THE INPUT:
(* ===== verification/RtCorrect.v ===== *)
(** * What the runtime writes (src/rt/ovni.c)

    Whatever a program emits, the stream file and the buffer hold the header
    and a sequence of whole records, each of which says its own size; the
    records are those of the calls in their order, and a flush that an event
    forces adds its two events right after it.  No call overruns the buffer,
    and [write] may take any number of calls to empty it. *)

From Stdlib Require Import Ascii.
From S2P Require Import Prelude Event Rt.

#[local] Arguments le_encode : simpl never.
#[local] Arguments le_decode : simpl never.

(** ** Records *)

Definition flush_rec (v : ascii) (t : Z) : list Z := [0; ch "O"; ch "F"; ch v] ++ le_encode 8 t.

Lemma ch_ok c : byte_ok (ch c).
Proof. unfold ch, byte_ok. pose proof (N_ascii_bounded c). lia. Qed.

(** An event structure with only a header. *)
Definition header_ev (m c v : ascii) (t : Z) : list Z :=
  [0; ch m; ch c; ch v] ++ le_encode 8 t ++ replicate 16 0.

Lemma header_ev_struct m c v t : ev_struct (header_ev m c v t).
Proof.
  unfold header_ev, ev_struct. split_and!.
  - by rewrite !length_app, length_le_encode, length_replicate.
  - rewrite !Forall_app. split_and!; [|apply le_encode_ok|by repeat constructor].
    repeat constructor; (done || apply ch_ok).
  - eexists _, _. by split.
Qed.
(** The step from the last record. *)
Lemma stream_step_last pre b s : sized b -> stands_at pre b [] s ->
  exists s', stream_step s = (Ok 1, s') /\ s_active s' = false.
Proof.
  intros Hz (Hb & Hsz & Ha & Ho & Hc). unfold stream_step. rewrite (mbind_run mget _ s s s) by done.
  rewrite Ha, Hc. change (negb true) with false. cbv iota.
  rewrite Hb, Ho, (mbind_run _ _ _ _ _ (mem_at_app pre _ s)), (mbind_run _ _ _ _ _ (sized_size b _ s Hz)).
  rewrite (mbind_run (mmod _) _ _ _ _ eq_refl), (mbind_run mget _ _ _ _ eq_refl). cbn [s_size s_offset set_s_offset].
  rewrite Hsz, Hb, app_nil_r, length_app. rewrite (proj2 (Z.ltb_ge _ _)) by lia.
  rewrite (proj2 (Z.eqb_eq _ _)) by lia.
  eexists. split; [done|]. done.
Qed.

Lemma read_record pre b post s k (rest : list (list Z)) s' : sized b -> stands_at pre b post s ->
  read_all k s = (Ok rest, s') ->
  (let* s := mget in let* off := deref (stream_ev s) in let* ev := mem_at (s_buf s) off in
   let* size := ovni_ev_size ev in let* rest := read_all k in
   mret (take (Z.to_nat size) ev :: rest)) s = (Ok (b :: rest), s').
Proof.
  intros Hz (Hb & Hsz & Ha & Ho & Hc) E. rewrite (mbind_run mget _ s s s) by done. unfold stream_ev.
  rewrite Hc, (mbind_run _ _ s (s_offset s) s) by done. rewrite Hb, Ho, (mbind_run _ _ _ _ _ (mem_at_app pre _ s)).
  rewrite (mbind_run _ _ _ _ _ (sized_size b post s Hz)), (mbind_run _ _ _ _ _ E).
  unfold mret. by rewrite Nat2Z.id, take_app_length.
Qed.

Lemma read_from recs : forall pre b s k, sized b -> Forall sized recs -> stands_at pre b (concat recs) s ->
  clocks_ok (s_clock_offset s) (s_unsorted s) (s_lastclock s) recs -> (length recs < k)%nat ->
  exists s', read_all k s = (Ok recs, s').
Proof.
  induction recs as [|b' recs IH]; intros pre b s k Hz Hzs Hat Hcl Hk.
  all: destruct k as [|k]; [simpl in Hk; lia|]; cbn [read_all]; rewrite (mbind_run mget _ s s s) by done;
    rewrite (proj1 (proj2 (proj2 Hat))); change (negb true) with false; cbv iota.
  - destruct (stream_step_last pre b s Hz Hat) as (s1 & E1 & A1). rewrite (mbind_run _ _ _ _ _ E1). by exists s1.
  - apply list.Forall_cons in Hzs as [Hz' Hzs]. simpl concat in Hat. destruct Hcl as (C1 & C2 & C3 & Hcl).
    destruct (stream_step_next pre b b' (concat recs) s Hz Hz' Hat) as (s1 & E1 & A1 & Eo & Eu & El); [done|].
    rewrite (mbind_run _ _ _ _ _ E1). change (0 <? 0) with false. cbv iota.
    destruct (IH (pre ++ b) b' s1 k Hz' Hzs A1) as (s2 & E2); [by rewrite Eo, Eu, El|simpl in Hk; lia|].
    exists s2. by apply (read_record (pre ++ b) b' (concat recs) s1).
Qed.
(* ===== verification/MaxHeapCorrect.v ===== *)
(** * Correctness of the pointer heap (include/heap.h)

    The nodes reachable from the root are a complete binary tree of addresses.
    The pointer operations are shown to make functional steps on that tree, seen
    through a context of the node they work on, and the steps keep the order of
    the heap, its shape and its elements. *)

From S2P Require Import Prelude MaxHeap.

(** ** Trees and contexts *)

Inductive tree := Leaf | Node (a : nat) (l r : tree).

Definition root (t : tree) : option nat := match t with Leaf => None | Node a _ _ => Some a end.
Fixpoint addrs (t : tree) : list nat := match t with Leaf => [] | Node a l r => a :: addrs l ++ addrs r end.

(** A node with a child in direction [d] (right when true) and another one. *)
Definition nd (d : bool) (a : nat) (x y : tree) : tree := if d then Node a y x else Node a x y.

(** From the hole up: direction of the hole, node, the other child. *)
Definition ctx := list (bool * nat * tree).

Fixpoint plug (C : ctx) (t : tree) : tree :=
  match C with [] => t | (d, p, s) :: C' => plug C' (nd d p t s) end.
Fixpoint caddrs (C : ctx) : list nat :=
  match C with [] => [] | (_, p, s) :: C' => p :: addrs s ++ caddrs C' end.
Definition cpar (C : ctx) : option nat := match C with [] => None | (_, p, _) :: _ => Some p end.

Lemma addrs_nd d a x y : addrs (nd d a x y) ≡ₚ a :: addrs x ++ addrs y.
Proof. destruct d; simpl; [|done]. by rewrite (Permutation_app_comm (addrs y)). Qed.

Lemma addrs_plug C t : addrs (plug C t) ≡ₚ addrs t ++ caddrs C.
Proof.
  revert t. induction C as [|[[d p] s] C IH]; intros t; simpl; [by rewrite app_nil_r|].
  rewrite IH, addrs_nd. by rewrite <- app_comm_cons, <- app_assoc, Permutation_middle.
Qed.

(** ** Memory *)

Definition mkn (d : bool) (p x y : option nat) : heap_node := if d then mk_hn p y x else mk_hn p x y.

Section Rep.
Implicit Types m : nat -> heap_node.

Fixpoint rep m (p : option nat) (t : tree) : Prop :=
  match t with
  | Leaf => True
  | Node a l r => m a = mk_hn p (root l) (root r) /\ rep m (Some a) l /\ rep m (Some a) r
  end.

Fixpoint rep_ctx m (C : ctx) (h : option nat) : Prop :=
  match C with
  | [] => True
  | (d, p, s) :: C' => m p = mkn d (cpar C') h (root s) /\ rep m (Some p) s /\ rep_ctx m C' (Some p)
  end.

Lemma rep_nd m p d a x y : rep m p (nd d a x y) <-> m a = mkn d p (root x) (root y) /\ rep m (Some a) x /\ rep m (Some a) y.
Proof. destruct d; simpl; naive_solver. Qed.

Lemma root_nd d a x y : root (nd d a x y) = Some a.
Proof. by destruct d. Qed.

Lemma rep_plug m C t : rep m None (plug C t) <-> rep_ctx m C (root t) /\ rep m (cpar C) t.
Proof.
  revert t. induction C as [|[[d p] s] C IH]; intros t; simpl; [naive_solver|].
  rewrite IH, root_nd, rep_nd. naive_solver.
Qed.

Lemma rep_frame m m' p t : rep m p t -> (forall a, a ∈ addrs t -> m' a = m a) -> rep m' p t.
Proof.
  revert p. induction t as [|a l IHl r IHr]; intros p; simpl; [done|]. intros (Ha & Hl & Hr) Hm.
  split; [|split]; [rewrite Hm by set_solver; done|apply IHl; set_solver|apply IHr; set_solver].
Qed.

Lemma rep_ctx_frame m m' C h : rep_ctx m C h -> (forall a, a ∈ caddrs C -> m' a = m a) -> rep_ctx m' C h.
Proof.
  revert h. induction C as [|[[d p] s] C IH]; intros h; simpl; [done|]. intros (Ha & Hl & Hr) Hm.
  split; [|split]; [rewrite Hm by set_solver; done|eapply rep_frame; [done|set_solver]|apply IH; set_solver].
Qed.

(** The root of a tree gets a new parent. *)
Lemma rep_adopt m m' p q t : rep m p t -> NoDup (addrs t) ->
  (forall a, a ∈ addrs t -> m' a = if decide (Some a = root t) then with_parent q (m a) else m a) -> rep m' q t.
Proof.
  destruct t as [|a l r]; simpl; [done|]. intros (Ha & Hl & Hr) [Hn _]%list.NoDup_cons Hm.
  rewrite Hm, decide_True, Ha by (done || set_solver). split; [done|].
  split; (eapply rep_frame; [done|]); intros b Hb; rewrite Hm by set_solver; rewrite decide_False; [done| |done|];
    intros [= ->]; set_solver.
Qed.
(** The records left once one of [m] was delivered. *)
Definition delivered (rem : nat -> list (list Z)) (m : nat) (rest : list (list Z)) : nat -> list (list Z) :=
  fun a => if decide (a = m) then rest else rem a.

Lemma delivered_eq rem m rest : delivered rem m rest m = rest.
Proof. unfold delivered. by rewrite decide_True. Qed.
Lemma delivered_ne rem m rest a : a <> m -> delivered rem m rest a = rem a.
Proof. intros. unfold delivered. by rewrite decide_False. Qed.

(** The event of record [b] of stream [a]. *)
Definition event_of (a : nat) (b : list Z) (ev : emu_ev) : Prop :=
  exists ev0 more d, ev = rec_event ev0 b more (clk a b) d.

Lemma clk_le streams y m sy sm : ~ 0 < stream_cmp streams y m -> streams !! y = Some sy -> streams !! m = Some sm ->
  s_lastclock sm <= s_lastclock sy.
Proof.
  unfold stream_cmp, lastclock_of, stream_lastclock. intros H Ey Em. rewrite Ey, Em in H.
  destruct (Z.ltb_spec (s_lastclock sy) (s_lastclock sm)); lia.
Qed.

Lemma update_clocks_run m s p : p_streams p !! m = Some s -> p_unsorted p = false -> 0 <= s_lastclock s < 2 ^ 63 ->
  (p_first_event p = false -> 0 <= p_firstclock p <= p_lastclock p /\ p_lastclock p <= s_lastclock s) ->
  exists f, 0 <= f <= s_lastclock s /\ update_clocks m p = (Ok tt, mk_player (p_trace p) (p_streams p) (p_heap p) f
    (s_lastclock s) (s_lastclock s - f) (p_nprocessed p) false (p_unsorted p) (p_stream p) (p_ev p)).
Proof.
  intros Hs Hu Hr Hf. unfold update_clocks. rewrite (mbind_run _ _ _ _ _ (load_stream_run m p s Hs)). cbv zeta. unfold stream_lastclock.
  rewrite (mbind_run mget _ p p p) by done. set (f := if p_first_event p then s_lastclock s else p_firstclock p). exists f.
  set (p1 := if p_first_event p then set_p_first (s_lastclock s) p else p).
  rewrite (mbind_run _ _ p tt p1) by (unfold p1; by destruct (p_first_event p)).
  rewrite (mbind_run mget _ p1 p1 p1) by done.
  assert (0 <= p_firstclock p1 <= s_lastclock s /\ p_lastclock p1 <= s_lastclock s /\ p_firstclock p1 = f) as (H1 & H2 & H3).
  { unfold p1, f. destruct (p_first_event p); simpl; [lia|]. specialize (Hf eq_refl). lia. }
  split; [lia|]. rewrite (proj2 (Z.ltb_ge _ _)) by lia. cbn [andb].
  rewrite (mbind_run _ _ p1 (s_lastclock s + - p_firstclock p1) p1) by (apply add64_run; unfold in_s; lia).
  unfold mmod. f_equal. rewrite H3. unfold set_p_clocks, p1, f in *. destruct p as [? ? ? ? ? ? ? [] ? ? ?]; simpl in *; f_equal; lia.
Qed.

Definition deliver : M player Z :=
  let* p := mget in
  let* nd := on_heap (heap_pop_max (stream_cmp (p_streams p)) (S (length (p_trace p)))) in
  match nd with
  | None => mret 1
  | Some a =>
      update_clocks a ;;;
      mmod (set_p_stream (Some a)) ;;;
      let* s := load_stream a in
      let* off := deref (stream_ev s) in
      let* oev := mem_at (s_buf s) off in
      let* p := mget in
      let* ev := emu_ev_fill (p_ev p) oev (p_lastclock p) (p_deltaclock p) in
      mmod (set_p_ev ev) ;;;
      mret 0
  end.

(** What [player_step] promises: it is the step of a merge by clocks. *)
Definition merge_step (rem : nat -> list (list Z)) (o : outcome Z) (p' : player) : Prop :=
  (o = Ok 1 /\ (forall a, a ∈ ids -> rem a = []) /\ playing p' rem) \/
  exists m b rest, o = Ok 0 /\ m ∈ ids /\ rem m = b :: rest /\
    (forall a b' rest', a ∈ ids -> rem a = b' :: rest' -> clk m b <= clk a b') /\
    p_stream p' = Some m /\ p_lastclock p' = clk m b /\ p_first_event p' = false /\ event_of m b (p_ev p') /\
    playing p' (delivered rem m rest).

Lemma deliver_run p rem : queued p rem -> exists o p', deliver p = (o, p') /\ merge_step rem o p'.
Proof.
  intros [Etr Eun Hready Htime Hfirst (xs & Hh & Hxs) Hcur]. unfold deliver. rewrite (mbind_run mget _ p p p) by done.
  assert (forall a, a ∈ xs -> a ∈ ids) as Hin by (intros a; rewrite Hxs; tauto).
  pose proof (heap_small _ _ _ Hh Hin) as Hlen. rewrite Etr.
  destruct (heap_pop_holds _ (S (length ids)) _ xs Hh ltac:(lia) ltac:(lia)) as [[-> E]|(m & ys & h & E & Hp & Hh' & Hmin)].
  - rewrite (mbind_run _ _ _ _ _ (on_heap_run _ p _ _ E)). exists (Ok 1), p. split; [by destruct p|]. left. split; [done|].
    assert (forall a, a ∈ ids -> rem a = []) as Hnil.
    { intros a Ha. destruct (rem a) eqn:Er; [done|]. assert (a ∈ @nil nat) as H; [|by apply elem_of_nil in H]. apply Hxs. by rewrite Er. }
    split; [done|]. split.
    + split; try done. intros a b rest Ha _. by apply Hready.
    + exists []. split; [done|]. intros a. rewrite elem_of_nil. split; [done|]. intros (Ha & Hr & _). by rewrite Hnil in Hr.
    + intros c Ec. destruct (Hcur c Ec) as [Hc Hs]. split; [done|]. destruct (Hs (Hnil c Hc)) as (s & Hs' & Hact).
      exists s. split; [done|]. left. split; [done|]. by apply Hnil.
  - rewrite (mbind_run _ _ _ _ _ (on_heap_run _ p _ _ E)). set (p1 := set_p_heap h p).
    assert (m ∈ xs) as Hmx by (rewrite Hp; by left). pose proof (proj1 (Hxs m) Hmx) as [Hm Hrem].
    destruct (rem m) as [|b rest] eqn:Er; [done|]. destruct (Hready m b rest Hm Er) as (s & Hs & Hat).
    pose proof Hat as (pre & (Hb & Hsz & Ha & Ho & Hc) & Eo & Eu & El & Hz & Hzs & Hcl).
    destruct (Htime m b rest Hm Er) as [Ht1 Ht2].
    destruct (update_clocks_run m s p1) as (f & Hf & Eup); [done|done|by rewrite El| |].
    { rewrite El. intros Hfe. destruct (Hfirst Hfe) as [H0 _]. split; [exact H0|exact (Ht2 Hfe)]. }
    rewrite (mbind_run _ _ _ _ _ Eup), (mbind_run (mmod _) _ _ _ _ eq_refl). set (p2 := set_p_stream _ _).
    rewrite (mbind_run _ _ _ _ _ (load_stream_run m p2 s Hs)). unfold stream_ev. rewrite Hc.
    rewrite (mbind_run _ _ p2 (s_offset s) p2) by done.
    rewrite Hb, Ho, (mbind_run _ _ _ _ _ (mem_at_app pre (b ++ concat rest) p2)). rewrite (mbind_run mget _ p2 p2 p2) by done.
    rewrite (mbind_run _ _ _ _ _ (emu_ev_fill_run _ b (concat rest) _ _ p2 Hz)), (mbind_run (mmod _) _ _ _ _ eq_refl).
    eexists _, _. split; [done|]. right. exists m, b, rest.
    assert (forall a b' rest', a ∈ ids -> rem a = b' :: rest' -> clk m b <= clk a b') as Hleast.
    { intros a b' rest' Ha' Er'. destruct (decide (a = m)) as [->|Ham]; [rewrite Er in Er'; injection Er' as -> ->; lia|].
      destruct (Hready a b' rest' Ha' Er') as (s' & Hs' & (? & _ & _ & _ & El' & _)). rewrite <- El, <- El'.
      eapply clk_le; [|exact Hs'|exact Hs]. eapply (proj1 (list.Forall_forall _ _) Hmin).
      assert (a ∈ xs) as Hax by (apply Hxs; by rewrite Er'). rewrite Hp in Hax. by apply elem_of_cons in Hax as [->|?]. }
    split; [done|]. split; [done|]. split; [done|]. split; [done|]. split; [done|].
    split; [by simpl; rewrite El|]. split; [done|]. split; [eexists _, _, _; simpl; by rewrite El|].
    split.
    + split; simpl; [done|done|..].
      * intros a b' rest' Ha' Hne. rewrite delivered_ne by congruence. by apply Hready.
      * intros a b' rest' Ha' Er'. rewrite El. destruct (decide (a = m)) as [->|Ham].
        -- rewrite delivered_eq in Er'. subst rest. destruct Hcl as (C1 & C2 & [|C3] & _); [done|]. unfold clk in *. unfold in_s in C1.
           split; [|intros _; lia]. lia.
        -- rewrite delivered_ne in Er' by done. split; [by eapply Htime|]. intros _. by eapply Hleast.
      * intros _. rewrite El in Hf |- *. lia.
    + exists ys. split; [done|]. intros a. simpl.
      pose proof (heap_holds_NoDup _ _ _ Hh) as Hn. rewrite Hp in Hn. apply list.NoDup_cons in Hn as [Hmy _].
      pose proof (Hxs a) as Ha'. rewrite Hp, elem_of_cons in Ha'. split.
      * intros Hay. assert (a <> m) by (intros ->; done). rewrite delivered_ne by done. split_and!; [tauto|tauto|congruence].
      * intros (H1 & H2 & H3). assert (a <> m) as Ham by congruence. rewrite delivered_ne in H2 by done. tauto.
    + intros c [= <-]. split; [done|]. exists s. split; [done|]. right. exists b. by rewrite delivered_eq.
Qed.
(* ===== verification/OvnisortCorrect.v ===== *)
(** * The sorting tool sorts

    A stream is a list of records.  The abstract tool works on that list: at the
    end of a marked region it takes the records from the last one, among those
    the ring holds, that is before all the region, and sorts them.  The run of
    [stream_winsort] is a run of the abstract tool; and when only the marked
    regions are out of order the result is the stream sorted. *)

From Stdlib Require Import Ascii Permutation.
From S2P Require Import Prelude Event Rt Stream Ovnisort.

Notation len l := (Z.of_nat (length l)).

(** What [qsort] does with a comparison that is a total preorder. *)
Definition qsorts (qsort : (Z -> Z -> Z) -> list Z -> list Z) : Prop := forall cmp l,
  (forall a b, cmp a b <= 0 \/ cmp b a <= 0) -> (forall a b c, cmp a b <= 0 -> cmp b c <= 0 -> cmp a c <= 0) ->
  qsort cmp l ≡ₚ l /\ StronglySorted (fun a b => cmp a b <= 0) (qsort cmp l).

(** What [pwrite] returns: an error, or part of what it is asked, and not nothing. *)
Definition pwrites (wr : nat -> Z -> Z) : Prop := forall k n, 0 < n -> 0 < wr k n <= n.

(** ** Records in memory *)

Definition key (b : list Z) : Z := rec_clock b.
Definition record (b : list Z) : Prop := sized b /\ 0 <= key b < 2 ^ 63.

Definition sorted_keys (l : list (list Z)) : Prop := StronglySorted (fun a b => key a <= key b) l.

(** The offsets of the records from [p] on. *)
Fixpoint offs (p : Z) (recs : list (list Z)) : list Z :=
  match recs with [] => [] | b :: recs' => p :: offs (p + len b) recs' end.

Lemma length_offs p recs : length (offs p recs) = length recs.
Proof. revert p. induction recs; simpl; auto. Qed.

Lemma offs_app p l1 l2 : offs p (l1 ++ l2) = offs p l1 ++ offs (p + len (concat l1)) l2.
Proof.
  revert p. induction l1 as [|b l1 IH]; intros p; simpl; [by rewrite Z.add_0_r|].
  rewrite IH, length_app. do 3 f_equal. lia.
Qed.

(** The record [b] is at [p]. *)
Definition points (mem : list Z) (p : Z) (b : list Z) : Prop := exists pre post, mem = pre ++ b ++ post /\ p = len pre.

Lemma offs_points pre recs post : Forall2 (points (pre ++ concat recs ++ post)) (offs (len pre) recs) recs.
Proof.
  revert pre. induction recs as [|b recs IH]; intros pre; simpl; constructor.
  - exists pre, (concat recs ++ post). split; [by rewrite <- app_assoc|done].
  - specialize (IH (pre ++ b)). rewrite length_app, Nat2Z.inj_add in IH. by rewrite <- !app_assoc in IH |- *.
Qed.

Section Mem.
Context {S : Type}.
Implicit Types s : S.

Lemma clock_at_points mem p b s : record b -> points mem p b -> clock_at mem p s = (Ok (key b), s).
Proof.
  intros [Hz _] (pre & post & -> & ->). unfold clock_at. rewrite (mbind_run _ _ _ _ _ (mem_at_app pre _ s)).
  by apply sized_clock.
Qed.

WORK REQUIRED: From the line with "Section Mem." to the end of the listing above, set down every line exactly as it appears, both ends included.

COMPLETED TASK:
Section Mem.
Context {S : Type}.
Implicit Types s : S.

Lemma clock_at_points mem p b s : record b -> points mem p b -> clock_at mem p s = (Ok (key b), s).
Proof.
  intros [Hz _] (pre & post & -> & ->). unfold clock_at. rewrite (mbind_run _ _ _ _ _ (mem_at_app pre _ s)).
  by apply sized_clock.
Qed.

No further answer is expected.